Ram Prasad SahuSamie Modak Mumbai
The Brookfield India Real Estate Investment Trust (REIT) is looking to generate steady yields from its 14 million square feet of office parks located across Mumbai, Noida, and Gurugram. 

Sponsored by a Brookfield Asset Management affiliate, the company seeks to generate a yield of 7.95 per cent in FY22 and 8.43 per cent in FY23.  

To do this, the company is banking on annual revenue growth (net operating income) at just under 10 per cent over the FY21-FY23 period, with the current financial year reporting flat growth.  

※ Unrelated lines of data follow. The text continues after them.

(** The list has a lock, a semaphore and a condition to itself. *)
Record arranged (f : gmap nat nat * gmap nat (nat * nat) * gset nat) : Prop := mkArranged {
  ar_lock : f.1.1 !! l = Some s;
  ar_locks x y : x <> l -> f.1.1 !! x = Some y -> y <> s;
  ar_list : f.1.2 !! sl = Some (l, cd);
  ar_lists x y z : x <> sl -> f.1.2 !! x = Some (y, z) -> y <> l /\ z <> cd;
  ar_cond : cd ∈ f.2;
  ar_sem : (s < n0)%nat
}.
Arguments ar_lock {f}.
Arguments ar_locks {f}.
Arguments ar_list {f}.
Arguments ar_lists {f}.
Arguments ar_cond {f}.
Arguments ar_sem {f}.

Lemma move_furniture prog t i o o' : move prog t i o o' -> furniture o' = furniture o.
Proof.
  assert (Hdom : forall x wq (m : gmap nat (list nat)) v, m !! x = Some wq -> dom (<[x := v]> m) = dom m).
  { intros x wq m v H. rewrite dom_insert_L. apply elem_of_dom_2 in H. set_solver. }
  intros H. inversion H; subst; unfold furniture; simpl; try done;
    try (by erewrite Hdom); rewrite fmap_insert, insert_id; try done; rewrite lookup_fmap;
    match goal with H : _ !! _ = Some _ |- _ => by rewrite H end.
Qed.

(** ** Moves are steps of the protocol *)

Lemma view_lookup o t q : phases (view o) !! t = Some q <-> exists c, o_codes o !! t = Some c /\ phase_of c = Some q.
Proof. simpl. rewrite lookup_omap. destruct (o_codes o !! t); simpl; naive_solver. Qed.

(** Thread [t] has fetched its instruction and goes on with [p]. *)
Lemma view_push o o1 t c p q : o_codes o1 = <[t := c]> (o_codes o) -> phase_of (p ++ c) = Some q ->
  view (o_push t p o1) = mkProto (<[t := q]> (phases (view o))) (holder_of o1) (stock_of o1) (queue_of o1).
Proof.
  intros Hc Hq. rewrite (o_push_codes t p o1 c) by (rewrite Hc; apply lookup_insert_eq).
  unfold view. simpl. f_equal. rewrite Hc, insert_insert_eq. by apply omap_insert_Some.
Qed.

Lemma furniture_lock o x lk : o_locks o !! x = Some lk -> (furniture o).1.1 !! x = Some (semaphore lk).
Proof. intros H. simpl. by rewrite lookup_fmap, H. Qed.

The growth is on the back of strong demand from its  multinational client base, higher occupancies, long lease period (with average of 7 years), and contracted lease escalations. Rents are over a third lower than the market rates, which offers an upside when leases expire. 

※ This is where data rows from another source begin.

(* ===== verification/Network.v ===== *)
(** * The network device

    Model of machine/network.cc and of the socket wrappers of lib/sysdep.cc: packets
    of a fixed size that one machine puts into the socket of another, and the device
    that polls its own socket.  The sockets of the host are a parameter; the class
    [Datagrams] says what UNIX datagram sockets promise.  The interrupts that the
    device schedules for itself are flags, as for the console.

    The chance that a packet gets through is a [double] in the code and a rational
    number here. *)

From Stdlib Require Import QArith.
From S2P Require Import Prelude Host Syscalls.
#[local] Open Scope Z_scope.

(** ** Sockets: lib/sysdep.cc *)

Class SocketOS (H : Type) : Type := {
  os_socket : H -> H * Z;
  os_bind : H -> Z -> list byte -> H * Z;
  os_recvfrom : H -> Z -> Z -> H * (Z * list byte);
  os_sendto : H -> Z -> list byte -> list byte -> H * Z;
  os_sleep : H -> Z -> H
}.

Section sockets.
Context {H : Type} `{HostOS H} `{SocketOS H}.

Definition Delay (h : H) (seconds : Z) : H := os_sleep h seconds.

Definition OpenSocket (h : H) : result (H * Z) :=
  let (h, sockID) := os_socket h in
  assert* (sockID >=? 0) in Ret (h, sockID).

Definition CloseSocket (h : H) (sockID : Z) : H := fst (os_close h sockID).

Definition AssignNameToSocket (h : H) (socketName : list byte) (sockID : Z) : result H :=
  let (h, _) := os_unlink h socketName in
  let (h, retVal) := os_bind h sockID socketName in
  assert* (retVal >=? 0) in Ret h.

Definition DeAssignNameToSocket (h : H) (socketName : list byte) : H := fst (os_unlink h socketName).

Definition PollSocket (h : H) (sockID : Z) : result (H * bool) := PollFile h sockID.

Definition ReadFromSocket (h : H) (sockID packetSize : Z) : result (H * list byte) :=
  let '(h, (retVal, buffer)) := os_recvfrom h sockID packetSize in
  assert* (retVal =? packetSize) in Ret (h, buffer).

(** The loop over [retryCount]: [n] attempts are left. *)
Fixpoint send_tries (n : nat) (h : H) (sockID : Z) (buffer toName : list byte) : result H :=
  match n with
  | O => Ret h
  | S n =>
      let (h, retVal) := os_sendto h sockID buffer toName in
      if retVal =? Z.of_nat (length buffer) then Ret h
      else assert* (retVal <? 0) in send_tries n (Delay h 1) sockID buffer toName
  end.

Upgradation and development are other avenues for revenue growth. While there is strong growth potential for Grade A commercial properties (given the limited supply and ongoing offshoring trends), the company could face some headwinds on account of the shift to work-from-home and hybrid models that technology majors are experimenting with. This could lead to pressure on the overall lease market as well as rentals. 
Given the higher debt on its books and interest costs, financials — especially the bottom line — has not been consistent. While revenues have grown 8 per cent annually over FY18-20 to Rs 957 crore, it reported a loss in FY19, while net profit for FY20 was Rs 15 crore. The IPO, however, could help pare debt as the firm seeks to use the proceeds to reduce debt by Rs 3,575 crore. 

Given the headwinds, Angel Broking is neutral on the issue as they believe the yields projected are aggressive and difficult to achieve. “Due to uncertainties around Covid-19 and proliferation of work-from-home, we expect demand for commercial real estate to be muted,” they add. 

Vikas Jain of Reliance Securities, however, recommends investors to subscribe from a long-term perspective, citing the Rs 1,140 crore free cash flows over FY18-H1FY21. 

On Wednesday, the IPO was subscribed 11 per cent. A day earlier, the firm had allotted shares worth Rs 1,710 crore to anchor investors at Rs 275 per unit. The IPO comprises Rs 3,800 crore of fresh fund raise and no secondary share sale. 

The IPO closes on Friday. This is the third Reit IPO in the domestic market after Embassy REIT in 2019 and Mindspace REIT in 2020.